What to work on: Locate the line that contains "Definition scenario_b : CacheStorage". Copy it and every following line through the end of the records, exactly, and include nothing else.

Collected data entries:
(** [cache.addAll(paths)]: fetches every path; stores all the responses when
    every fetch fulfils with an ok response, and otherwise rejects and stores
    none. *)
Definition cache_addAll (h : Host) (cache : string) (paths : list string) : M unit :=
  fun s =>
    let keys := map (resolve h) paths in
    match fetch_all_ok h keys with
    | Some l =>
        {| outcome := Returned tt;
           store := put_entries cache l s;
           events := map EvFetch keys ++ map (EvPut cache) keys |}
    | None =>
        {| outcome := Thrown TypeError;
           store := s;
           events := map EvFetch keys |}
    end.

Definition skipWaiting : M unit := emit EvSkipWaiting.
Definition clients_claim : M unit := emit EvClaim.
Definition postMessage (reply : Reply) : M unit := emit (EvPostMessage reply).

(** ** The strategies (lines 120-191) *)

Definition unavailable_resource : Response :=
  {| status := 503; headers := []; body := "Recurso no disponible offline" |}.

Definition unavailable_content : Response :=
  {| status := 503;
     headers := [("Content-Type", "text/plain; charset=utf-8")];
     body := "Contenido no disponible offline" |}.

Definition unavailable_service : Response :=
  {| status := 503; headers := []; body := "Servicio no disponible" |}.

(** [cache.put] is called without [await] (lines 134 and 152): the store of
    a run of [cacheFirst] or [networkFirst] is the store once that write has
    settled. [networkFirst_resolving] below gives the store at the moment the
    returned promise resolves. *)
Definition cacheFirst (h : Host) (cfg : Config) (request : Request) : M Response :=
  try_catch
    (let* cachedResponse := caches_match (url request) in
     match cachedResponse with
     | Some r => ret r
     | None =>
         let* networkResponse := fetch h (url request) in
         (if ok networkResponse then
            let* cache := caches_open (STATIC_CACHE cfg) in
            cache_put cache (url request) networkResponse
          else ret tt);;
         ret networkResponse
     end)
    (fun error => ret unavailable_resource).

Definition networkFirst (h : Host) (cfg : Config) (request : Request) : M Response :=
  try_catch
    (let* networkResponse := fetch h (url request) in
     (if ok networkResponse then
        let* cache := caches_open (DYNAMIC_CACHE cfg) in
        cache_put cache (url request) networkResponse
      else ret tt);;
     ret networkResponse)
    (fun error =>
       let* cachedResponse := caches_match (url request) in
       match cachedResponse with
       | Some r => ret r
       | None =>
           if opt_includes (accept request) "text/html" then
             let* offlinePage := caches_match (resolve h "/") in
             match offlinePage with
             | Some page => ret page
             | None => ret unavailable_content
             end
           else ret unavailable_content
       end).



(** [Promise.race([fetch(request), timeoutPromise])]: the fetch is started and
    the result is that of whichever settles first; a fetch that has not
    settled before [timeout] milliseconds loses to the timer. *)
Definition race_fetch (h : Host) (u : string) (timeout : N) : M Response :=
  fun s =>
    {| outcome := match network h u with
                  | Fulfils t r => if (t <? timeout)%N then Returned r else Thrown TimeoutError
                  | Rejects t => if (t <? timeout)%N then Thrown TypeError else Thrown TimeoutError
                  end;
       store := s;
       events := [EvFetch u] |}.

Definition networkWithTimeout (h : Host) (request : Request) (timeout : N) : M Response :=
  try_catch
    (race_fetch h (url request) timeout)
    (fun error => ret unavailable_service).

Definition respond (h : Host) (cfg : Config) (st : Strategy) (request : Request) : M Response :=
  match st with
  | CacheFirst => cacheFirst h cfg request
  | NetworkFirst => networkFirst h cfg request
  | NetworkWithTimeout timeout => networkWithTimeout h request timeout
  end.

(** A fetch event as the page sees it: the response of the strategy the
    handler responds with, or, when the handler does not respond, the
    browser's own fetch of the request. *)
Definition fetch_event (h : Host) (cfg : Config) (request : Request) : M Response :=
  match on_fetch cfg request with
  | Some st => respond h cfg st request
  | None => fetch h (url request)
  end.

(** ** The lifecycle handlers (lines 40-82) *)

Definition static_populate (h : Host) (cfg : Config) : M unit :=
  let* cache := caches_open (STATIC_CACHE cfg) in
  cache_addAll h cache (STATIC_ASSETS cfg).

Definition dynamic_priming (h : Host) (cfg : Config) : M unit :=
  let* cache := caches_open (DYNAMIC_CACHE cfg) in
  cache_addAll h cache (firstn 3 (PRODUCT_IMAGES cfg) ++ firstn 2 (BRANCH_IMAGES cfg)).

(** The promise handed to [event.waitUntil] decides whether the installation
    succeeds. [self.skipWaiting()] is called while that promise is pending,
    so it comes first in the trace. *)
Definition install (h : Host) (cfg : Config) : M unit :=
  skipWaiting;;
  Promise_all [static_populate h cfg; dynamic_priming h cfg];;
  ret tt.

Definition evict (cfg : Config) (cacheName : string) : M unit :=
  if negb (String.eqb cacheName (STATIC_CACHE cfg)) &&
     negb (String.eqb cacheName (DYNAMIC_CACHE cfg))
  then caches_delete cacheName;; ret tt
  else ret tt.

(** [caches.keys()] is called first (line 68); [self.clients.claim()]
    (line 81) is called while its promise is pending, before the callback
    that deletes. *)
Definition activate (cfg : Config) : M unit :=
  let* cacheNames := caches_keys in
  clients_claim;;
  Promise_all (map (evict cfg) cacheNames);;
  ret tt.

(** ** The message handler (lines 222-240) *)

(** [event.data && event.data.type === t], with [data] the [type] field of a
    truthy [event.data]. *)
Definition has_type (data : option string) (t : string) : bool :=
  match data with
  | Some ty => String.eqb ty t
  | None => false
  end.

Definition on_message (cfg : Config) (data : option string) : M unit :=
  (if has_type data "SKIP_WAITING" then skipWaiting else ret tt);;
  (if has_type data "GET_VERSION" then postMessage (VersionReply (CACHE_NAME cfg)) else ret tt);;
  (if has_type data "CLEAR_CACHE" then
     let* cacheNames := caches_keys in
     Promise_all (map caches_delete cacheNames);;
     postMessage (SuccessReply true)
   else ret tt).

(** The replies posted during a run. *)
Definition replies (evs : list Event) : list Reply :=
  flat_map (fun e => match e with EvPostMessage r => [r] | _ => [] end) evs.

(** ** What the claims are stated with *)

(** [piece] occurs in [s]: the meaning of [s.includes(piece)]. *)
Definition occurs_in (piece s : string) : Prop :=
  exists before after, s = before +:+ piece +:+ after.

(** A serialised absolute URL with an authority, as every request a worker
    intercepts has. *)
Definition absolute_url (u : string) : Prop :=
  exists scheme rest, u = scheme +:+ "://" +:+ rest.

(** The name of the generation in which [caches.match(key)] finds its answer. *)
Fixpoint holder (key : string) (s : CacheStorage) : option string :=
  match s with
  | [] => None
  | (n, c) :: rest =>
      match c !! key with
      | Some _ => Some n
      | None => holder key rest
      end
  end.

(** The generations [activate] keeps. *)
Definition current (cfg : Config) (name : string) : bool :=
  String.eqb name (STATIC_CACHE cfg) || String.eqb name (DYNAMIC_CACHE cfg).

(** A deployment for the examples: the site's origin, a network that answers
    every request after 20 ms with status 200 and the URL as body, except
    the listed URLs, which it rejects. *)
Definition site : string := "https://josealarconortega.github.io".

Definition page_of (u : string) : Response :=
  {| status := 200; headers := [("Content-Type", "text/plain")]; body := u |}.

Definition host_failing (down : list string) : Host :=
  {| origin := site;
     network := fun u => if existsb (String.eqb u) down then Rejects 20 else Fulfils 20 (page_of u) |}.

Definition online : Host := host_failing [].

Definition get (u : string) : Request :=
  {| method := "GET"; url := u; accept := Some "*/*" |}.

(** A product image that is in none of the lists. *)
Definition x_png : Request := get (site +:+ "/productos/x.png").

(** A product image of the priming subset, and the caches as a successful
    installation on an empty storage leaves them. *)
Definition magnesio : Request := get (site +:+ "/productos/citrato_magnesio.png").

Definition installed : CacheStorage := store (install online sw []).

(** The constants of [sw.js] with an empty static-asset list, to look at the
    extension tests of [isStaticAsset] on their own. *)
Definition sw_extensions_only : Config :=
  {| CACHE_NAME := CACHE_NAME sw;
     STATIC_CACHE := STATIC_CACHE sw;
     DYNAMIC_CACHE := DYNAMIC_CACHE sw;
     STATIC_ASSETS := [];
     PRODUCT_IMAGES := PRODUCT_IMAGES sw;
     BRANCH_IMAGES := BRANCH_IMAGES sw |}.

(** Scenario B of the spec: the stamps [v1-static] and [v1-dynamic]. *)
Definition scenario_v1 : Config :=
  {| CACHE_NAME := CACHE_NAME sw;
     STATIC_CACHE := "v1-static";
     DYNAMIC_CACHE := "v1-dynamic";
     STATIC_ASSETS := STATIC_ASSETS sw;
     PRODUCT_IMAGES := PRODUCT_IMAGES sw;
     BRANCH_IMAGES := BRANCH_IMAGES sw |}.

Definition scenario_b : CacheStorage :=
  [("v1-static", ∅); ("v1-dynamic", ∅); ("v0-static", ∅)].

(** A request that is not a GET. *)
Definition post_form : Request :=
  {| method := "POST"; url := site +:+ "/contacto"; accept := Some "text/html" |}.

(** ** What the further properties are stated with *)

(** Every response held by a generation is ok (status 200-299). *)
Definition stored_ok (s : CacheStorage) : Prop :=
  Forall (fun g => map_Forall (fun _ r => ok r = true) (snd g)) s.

Task response:
Definition scenario_b : CacheStorage :=
  [("v1-static", ∅); ("v1-dynamic", ∅); ("v0-static", ∅)].

(** A request that is not a GET. *)
Definition post_form : Request :=
  {| method := "POST"; url := site +:+ "/contacto"; accept := Some "text/html" |}.

(** ** What the further properties are stated with *)

(** Every response held by a generation is ok (status 200-299). *)
Definition stored_ok (s : CacheStorage) : Prop :=
  Forall (fun g => map_Forall (fun _ r => ok r = true) (snd g)) s.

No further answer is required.